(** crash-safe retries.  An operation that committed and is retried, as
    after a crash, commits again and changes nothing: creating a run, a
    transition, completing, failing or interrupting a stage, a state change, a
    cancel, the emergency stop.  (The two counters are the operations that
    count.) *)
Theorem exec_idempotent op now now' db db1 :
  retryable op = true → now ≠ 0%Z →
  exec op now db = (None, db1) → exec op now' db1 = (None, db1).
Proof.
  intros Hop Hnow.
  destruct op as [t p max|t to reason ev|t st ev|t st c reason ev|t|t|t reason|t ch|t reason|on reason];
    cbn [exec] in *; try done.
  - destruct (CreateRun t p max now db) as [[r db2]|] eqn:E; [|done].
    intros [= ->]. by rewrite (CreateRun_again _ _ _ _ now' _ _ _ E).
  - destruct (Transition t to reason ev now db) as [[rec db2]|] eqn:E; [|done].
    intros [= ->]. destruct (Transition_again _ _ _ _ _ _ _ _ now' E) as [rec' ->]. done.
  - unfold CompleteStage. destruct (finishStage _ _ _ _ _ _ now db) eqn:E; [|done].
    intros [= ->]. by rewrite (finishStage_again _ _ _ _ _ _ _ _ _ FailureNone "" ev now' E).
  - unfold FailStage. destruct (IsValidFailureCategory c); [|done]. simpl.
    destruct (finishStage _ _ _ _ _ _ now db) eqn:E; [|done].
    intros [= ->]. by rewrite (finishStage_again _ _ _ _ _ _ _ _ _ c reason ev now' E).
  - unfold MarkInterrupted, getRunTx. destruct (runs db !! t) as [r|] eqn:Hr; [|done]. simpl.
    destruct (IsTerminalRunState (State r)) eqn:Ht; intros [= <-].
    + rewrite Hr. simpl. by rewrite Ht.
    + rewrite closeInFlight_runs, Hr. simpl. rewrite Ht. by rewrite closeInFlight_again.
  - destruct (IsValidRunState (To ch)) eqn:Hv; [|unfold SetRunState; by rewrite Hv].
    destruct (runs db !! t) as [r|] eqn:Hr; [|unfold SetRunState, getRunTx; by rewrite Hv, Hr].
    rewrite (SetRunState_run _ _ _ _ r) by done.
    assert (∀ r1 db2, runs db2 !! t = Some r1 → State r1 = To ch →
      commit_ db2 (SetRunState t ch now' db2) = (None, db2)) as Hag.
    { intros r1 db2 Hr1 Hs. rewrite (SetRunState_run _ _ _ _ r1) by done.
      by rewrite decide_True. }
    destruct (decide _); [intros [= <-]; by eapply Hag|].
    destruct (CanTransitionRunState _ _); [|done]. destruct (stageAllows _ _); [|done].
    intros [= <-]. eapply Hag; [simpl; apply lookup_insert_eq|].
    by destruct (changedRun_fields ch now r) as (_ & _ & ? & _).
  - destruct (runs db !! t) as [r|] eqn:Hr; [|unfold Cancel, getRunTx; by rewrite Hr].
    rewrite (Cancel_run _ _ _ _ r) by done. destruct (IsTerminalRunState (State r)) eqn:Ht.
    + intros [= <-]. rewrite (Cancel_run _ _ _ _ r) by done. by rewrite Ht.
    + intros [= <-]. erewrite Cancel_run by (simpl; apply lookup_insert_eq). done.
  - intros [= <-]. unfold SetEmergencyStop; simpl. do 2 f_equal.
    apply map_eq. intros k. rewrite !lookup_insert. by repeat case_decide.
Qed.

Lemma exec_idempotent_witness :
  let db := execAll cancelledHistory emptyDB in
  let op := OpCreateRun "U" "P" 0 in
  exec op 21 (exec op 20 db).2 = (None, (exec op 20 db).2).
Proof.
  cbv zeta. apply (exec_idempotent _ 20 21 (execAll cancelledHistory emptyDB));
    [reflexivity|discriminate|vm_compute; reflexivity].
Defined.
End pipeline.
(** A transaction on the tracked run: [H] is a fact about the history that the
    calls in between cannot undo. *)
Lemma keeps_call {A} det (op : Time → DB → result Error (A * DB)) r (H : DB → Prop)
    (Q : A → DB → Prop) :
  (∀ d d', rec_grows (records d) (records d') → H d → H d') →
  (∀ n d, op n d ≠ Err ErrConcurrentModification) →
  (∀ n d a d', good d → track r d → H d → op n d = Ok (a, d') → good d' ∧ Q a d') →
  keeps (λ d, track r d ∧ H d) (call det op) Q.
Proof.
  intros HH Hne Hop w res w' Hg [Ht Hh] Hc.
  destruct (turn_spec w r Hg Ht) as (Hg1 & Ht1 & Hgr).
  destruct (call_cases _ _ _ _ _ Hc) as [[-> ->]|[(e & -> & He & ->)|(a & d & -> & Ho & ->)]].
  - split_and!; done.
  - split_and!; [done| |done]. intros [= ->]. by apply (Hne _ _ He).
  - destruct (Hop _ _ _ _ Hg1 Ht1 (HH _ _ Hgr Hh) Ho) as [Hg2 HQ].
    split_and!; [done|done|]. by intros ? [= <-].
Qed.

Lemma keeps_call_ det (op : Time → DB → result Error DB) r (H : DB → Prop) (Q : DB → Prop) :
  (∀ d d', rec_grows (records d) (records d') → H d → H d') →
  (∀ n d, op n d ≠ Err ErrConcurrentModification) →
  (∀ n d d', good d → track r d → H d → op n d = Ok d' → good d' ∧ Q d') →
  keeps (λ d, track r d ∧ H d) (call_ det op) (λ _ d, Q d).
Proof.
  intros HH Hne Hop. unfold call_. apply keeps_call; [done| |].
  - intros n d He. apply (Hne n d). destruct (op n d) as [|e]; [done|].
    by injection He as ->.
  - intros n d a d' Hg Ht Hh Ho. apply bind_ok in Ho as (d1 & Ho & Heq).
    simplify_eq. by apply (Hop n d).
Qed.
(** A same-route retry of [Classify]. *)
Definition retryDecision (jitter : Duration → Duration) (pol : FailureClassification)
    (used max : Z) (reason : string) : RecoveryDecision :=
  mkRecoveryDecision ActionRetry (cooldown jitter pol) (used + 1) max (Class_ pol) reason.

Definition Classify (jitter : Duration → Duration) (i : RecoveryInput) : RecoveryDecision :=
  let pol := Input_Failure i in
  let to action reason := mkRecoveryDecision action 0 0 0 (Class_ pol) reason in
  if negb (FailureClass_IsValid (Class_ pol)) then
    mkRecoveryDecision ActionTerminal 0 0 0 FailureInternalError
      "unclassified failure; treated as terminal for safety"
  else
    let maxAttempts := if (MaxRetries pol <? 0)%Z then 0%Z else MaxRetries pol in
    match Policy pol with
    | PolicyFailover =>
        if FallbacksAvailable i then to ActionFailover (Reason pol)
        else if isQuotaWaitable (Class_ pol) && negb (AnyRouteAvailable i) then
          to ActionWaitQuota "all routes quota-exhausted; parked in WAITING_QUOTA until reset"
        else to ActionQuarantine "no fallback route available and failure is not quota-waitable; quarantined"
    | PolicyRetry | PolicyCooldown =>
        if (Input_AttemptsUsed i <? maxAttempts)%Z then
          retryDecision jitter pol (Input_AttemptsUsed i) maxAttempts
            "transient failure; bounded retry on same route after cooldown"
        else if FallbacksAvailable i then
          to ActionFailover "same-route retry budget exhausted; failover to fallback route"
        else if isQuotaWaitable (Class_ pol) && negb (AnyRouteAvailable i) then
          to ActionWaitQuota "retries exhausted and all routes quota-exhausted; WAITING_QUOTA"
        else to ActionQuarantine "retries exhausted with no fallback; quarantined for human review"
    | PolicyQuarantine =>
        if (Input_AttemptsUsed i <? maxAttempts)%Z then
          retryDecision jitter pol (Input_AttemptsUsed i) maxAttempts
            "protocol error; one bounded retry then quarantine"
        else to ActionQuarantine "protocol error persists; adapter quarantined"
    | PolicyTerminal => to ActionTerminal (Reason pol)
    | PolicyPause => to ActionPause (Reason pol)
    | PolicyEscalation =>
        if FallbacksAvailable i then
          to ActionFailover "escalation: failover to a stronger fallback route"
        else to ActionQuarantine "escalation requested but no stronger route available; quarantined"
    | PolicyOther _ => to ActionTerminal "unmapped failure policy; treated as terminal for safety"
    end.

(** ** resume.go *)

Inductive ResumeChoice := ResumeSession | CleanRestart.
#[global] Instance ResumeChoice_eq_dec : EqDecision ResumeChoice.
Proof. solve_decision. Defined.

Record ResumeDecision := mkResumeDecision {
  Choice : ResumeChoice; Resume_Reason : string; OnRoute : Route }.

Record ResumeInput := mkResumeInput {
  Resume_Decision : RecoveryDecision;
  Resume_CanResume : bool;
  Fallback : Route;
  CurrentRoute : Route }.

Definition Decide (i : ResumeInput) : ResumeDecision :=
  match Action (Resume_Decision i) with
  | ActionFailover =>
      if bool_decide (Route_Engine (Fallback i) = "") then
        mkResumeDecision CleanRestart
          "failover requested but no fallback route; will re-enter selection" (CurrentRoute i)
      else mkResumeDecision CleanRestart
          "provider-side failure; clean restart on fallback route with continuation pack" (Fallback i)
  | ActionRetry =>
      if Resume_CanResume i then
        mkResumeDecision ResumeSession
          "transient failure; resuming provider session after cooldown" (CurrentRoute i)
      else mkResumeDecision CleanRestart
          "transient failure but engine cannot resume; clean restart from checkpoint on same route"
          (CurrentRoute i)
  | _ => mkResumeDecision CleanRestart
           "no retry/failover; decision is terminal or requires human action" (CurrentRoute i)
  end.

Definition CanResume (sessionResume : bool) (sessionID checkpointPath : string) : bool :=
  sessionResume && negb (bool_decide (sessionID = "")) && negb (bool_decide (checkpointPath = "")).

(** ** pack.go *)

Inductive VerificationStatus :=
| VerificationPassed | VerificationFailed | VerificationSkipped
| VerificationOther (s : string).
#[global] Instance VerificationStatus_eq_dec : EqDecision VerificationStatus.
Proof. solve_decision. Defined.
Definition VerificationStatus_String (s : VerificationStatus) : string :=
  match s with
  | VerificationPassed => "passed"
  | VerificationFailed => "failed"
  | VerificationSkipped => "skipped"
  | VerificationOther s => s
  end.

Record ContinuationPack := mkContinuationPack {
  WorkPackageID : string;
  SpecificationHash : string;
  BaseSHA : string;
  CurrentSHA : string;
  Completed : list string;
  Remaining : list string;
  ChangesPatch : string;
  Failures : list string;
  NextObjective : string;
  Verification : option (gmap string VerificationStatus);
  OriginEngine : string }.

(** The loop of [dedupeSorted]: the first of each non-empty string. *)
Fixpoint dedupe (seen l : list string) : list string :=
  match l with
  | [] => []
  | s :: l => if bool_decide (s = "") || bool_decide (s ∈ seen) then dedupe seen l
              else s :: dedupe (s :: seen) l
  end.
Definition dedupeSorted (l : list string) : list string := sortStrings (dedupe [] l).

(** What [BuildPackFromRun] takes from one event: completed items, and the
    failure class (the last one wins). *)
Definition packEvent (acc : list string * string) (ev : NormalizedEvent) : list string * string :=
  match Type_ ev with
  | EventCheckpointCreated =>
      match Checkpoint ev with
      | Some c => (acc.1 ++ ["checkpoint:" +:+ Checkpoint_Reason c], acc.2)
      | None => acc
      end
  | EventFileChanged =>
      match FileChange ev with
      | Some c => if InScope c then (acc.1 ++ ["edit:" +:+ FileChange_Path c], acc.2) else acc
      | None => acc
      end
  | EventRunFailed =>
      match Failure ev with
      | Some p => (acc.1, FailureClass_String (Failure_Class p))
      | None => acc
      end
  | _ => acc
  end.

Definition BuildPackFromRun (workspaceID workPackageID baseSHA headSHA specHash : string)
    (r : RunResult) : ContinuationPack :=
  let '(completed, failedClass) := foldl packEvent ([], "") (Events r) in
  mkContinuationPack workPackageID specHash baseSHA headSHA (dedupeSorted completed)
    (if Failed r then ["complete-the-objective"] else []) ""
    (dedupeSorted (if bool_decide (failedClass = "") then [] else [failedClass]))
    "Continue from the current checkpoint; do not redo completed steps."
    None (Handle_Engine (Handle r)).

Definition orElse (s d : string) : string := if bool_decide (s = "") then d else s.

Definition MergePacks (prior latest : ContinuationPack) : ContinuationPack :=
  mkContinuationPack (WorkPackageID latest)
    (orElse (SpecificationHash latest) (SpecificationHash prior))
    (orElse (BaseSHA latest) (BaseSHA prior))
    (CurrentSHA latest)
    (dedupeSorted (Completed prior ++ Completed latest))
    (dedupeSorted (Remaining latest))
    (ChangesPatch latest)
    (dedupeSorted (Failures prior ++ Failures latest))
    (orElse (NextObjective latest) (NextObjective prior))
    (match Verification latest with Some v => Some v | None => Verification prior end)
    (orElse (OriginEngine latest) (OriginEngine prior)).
◇ ◇ ◇ ◇ ◇
- _Directions for this task_
For this exercise, please output exactly the lines above starting at the line with "ActionTerminal (Reason pol)" and ending at the line with "but no stronger", ends included.

- _Response area_
    | PolicyTerminal => to ActionTerminal (Reason pol)
    | PolicyPause => to ActionPause (Reason pol)
    | PolicyEscalation =>
        if FallbacksAvailable i then
          to ActionFailover "escalation: failover to a stronger fallback route"
        else to ActionQuarantine "escalation requested but no stronger route available; quarantined"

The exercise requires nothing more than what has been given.